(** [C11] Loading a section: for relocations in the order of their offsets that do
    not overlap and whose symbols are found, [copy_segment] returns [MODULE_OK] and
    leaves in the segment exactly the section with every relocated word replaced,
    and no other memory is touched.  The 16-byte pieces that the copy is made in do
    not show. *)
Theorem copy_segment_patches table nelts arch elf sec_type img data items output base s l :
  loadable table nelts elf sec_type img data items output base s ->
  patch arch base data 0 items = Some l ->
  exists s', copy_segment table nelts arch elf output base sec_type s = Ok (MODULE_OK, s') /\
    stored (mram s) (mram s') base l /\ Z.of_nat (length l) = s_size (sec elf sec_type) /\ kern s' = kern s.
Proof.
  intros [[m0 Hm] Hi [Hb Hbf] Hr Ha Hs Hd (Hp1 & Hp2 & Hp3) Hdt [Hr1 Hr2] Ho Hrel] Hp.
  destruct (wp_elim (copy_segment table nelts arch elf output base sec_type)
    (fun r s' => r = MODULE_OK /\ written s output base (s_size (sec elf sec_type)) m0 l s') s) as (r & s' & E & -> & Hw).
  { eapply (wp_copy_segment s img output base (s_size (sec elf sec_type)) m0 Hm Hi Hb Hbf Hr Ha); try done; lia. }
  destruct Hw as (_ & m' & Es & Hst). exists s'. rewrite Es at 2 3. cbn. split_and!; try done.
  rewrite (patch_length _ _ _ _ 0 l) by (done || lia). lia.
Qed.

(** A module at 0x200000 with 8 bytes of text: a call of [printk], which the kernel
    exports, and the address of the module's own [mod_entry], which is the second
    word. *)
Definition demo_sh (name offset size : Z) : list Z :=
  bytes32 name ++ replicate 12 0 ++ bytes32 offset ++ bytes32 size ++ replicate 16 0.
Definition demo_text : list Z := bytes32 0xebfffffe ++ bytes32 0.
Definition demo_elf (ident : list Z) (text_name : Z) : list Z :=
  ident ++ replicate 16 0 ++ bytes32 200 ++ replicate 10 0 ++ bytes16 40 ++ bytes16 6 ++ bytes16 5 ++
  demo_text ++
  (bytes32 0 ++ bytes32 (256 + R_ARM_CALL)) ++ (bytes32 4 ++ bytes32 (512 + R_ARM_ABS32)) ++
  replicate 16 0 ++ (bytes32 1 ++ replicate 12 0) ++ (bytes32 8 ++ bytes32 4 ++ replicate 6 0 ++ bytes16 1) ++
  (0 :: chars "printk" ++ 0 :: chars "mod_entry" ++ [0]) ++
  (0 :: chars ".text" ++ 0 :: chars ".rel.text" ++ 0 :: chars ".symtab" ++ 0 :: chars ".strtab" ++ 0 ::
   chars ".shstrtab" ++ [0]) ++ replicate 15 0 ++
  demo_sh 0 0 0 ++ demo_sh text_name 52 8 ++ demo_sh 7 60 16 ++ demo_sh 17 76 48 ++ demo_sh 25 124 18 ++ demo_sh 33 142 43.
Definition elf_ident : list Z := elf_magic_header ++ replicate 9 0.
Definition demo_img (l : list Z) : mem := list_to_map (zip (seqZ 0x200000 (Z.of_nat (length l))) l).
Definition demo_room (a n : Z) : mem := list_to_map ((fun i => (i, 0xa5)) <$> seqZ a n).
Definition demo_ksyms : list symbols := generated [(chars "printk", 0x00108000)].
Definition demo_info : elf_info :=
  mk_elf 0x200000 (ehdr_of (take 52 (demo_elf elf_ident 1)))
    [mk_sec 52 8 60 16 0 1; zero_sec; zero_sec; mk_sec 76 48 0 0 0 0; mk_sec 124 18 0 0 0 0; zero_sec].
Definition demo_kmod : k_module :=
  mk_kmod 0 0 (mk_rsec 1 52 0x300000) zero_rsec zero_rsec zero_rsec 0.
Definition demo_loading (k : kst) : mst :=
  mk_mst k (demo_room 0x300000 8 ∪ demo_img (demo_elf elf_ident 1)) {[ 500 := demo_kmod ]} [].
################
» **To do**
In full and without error, repeat the material above.

» **Exercise response**
(** [C11] Loading a section: for relocations in the order of their offsets that do
    not overlap and whose symbols are found, [copy_segment] returns [MODULE_OK] and
    leaves in the segment exactly the section with every relocated word replaced,
    and no other memory is touched.  The 16-byte pieces that the copy is made in do
    not show. *)
Theorem copy_segment_patches table nelts arch elf sec_type img data items output base s l :
  loadable table nelts elf sec_type img data items output base s ->
  patch arch base data 0 items = Some l ->
  exists s', copy_segment table nelts arch elf output base sec_type s = Ok (MODULE_OK, s') /\
    stored (mram s) (mram s') base l /\ Z.of_nat (length l) = s_size (sec elf sec_type) /\ kern s' = kern s.
Proof.
  intros [[m0 Hm] Hi [Hb Hbf] Hr Ha Hs Hd (Hp1 & Hp2 & Hp3) Hdt [Hr1 Hr2] Ho Hrel] Hp.
  destruct (wp_elim (copy_segment table nelts arch elf output base sec_type)
    (fun r s' => r = MODULE_OK /\ written s output base (s_size (sec elf sec_type)) m0 l s') s) as (r & s' & E & -> & Hw).
  { eapply (wp_copy_segment s img output base (s_size (sec elf sec_type)) m0 Hm Hi Hb Hbf Hr Ha); try done; lia. }
  destruct Hw as (_ & m' & Es & Hst). exists s'. rewrite Es at 2 3. cbn. split_and!; try done.
  rewrite (patch_length _ _ _ _ 0 l) by (done || lia). lia.
Qed.

(** A module at 0x200000 with 8 bytes of text: a call of [printk], which the kernel
    exports, and the address of the module's own [mod_entry], which is the second
    word. *)
Definition demo_sh (name offset size : Z) : list Z :=
  bytes32 name ++ replicate 12 0 ++ bytes32 offset ++ bytes32 size ++ replicate 16 0.
Definition demo_text : list Z := bytes32 0xebfffffe ++ bytes32 0.
Definition demo_elf (ident : list Z) (text_name : Z) : list Z :=
  ident ++ replicate 16 0 ++ bytes32 200 ++ replicate 10 0 ++ bytes16 40 ++ bytes16 6 ++ bytes16 5 ++
  demo_text ++
  (bytes32 0 ++ bytes32 (256 + R_ARM_CALL)) ++ (bytes32 4 ++ bytes32 (512 + R_ARM_ABS32)) ++
  replicate 16 0 ++ (bytes32 1 ++ replicate 12 0) ++ (bytes32 8 ++ bytes32 4 ++ replicate 6 0 ++ bytes16 1) ++
  (0 :: chars "printk" ++ 0 :: chars "mod_entry" ++ [0]) ++
  (0 :: chars ".text" ++ 0 :: chars ".rel.text" ++ 0 :: chars ".symtab" ++ 0 :: chars ".strtab" ++ 0 ::
   chars ".shstrtab" ++ [0]) ++ replicate 15 0 ++
  demo_sh 0 0 0 ++ demo_sh text_name 52 8 ++ demo_sh 7 60 16 ++ demo_sh 17 76 48 ++ demo_sh 25 124 18 ++ demo_sh 33 142 43.
Definition elf_ident : list Z := elf_magic_header ++ replicate 9 0.
Definition demo_img (l : list Z) : mem := list_to_map (zip (seqZ 0x200000 (Z.of_nat (length l))) l).
Definition demo_room (a n : Z) : mem := list_to_map ((fun i => (i, 0xa5)) <$> seqZ a n).
Definition demo_ksyms : list symbols := generated [(chars "printk", 0x00108000)].
Definition demo_info : elf_info :=
  mk_elf 0x200000 (ehdr_of (take 52 (demo_elf elf_ident 1)))
    [mk_sec 52 8 60 16 0 1; zero_sec; zero_sec; mk_sec 76 48 0 0 0 0; mk_sec 124 18 0 0 0 0; zero_sec].
Definition demo_kmod : k_module :=
  mk_kmod 0 0 (mk_rsec 1 52 0x300000) zero_rsec zero_rsec zero_rsec 0.
Definition demo_loading (k : kst) : mst :=
  mk_mst k (demo_room 0x300000 8 ∪ demo_img (demo_elf elf_ident 1)) {[ 500 := demo_kmod ]} [].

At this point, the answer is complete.